§ **Data shown**
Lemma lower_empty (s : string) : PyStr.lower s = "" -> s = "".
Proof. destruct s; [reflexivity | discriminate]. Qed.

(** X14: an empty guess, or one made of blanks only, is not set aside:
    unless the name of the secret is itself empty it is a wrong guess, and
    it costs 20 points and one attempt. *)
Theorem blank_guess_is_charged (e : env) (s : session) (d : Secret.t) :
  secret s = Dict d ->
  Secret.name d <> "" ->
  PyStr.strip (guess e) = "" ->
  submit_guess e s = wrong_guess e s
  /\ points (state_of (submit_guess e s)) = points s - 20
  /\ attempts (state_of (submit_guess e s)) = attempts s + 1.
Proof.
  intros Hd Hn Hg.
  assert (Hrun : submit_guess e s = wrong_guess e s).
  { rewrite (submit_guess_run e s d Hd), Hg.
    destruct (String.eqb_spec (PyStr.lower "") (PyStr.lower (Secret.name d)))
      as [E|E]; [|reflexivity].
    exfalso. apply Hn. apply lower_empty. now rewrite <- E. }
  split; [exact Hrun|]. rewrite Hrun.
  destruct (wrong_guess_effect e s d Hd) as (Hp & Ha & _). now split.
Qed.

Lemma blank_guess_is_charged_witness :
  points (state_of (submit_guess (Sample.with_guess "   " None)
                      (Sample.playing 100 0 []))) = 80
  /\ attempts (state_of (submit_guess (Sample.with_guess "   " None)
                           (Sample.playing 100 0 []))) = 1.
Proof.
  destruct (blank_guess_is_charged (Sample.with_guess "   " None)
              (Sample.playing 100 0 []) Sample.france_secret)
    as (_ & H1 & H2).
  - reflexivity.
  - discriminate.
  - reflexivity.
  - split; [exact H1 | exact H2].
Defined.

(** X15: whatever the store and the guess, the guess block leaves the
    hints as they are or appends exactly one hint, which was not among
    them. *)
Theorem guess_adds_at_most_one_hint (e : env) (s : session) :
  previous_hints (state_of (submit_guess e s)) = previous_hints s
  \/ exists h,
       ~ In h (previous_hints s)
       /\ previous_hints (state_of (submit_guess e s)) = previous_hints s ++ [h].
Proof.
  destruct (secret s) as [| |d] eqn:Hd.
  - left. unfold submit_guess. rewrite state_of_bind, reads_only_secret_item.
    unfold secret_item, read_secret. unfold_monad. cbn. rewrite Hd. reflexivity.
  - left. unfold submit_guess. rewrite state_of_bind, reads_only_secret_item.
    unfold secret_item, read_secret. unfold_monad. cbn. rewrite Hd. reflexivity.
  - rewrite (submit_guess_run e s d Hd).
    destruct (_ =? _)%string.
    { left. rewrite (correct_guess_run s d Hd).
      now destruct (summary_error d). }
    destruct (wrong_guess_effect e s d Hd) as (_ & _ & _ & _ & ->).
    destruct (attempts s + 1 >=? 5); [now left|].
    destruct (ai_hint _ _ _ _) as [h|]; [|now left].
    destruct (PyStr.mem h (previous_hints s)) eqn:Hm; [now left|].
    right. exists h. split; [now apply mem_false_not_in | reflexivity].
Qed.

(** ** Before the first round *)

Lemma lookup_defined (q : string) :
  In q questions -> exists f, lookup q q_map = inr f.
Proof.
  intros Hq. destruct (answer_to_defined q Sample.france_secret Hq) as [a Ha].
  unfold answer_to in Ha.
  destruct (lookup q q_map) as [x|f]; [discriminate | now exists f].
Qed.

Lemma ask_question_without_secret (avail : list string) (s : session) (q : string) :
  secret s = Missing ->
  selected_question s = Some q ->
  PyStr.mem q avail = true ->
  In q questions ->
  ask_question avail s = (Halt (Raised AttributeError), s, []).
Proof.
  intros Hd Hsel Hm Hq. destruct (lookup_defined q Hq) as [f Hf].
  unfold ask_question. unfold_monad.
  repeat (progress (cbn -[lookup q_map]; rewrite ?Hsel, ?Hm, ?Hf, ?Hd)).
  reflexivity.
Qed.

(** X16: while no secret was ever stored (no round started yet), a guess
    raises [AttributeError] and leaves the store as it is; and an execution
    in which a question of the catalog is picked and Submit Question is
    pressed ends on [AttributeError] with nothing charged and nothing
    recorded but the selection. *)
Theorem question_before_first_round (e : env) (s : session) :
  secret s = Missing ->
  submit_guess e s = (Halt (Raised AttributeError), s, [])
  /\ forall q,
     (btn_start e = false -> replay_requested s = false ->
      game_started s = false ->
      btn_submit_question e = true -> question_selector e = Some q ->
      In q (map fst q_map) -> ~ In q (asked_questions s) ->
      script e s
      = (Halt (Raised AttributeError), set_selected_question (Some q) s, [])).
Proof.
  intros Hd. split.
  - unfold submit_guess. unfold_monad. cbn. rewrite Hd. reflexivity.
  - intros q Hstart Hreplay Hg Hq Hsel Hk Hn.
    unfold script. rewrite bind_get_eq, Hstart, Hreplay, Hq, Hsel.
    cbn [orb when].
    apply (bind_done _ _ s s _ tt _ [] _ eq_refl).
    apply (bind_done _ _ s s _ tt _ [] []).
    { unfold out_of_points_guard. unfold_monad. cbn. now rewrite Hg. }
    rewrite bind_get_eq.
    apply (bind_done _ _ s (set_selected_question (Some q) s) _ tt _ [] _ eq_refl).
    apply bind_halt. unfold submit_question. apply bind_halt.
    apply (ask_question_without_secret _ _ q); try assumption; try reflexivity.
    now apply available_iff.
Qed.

==

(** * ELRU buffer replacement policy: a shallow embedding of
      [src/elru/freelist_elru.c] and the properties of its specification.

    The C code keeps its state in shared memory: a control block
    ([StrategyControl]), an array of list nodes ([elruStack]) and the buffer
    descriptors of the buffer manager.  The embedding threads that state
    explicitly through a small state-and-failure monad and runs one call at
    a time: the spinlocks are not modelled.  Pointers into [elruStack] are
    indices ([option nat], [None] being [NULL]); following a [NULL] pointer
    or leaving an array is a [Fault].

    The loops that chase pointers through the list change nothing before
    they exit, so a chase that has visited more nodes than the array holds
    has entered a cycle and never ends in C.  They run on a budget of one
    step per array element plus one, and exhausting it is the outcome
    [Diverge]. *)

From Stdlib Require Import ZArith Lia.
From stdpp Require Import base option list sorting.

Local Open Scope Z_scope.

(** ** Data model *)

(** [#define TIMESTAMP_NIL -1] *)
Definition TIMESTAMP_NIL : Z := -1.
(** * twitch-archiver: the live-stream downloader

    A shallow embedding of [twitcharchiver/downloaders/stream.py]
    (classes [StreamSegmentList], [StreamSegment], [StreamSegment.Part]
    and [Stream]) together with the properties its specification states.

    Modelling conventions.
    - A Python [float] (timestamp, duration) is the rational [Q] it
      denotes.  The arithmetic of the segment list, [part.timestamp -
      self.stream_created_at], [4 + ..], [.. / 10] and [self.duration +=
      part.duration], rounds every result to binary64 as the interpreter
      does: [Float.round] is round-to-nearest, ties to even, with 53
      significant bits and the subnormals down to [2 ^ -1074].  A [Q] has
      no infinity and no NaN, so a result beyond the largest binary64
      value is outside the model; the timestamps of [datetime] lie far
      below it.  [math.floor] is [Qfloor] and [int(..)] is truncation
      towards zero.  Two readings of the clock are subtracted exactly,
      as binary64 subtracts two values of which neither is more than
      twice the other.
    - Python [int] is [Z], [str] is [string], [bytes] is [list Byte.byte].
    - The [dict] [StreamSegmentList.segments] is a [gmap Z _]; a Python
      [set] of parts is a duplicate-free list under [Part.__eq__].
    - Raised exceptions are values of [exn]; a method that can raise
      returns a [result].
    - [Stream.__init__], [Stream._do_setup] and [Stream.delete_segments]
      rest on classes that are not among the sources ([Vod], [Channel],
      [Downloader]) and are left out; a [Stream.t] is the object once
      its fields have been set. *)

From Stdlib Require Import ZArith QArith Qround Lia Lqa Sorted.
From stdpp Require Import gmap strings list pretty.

---

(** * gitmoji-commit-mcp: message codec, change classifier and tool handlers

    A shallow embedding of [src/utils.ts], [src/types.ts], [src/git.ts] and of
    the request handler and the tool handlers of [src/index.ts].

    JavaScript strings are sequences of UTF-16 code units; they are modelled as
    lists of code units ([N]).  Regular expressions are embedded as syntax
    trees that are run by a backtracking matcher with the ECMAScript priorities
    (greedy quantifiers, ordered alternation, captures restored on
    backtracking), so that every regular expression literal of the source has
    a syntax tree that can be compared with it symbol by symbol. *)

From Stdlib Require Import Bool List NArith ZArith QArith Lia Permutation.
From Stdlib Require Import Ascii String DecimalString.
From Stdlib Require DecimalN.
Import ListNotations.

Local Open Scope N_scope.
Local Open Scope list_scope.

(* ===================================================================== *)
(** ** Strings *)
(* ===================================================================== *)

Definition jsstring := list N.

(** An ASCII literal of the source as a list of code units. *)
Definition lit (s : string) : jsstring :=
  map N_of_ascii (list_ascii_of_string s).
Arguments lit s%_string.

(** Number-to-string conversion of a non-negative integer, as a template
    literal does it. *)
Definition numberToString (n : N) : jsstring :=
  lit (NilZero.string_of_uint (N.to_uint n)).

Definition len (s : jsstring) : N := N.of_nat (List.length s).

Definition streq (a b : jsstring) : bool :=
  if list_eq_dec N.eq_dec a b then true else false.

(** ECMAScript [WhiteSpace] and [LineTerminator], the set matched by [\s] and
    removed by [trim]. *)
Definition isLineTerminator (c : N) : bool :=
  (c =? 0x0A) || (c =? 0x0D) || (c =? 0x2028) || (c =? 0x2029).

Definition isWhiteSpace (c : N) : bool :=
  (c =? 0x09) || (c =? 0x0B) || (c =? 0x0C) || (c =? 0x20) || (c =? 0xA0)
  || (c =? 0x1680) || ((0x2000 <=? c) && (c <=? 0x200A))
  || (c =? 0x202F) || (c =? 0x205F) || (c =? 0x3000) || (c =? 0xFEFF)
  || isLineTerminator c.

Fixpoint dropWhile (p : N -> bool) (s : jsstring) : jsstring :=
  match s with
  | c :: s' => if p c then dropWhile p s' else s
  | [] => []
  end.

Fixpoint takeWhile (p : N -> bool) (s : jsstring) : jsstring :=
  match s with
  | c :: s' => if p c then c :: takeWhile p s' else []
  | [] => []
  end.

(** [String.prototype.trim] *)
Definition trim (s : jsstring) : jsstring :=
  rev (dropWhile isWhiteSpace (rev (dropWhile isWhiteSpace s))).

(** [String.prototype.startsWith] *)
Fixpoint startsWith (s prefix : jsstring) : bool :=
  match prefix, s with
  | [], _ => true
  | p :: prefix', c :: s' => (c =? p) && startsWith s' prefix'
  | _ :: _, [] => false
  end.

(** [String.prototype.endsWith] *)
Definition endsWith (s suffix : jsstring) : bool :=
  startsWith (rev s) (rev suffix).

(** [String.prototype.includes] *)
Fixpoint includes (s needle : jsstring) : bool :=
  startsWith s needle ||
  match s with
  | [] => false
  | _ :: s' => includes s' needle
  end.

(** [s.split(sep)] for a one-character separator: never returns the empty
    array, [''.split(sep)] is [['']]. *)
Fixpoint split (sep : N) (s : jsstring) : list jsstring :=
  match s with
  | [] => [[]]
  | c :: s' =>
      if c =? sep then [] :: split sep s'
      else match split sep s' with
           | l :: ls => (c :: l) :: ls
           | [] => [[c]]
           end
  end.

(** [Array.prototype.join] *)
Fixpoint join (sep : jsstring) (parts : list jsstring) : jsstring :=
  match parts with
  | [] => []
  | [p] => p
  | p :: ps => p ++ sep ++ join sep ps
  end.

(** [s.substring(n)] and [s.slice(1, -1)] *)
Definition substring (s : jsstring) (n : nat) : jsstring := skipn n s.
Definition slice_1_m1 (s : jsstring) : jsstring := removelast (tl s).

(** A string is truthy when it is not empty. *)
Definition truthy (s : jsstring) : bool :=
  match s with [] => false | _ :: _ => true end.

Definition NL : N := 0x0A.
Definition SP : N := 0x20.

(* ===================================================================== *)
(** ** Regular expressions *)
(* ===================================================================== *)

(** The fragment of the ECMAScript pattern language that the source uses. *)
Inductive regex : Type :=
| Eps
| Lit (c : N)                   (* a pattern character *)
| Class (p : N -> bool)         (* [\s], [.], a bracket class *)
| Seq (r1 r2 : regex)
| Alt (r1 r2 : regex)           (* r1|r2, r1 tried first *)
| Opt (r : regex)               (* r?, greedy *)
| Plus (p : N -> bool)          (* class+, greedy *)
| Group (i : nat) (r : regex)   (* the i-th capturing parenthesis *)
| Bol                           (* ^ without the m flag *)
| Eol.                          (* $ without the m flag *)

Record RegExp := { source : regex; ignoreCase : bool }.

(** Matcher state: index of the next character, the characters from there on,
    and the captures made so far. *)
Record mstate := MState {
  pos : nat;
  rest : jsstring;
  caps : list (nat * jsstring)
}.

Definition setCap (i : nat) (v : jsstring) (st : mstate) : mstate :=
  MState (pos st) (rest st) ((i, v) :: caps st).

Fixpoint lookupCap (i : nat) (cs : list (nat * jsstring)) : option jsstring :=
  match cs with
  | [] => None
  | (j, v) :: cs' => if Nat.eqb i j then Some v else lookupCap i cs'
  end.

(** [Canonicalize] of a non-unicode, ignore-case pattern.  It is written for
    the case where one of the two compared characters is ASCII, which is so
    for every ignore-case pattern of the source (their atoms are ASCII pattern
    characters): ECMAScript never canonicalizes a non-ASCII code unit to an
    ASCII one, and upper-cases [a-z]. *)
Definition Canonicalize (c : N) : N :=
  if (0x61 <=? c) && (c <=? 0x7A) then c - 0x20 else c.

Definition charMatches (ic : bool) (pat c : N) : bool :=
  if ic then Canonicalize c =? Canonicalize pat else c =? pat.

§ **What you should do**
Of the entries above, repeat exactly the lines from the line with "its fields have been set. *)" through the line with "From stdpp Require Import gmap", both of them included.

§ **Exercise response**
      its fields have been set. *)

From Stdlib Require Import ZArith QArith Qround Lia Lqa Sorted.
From stdpp Require Import gmap strings list pretty.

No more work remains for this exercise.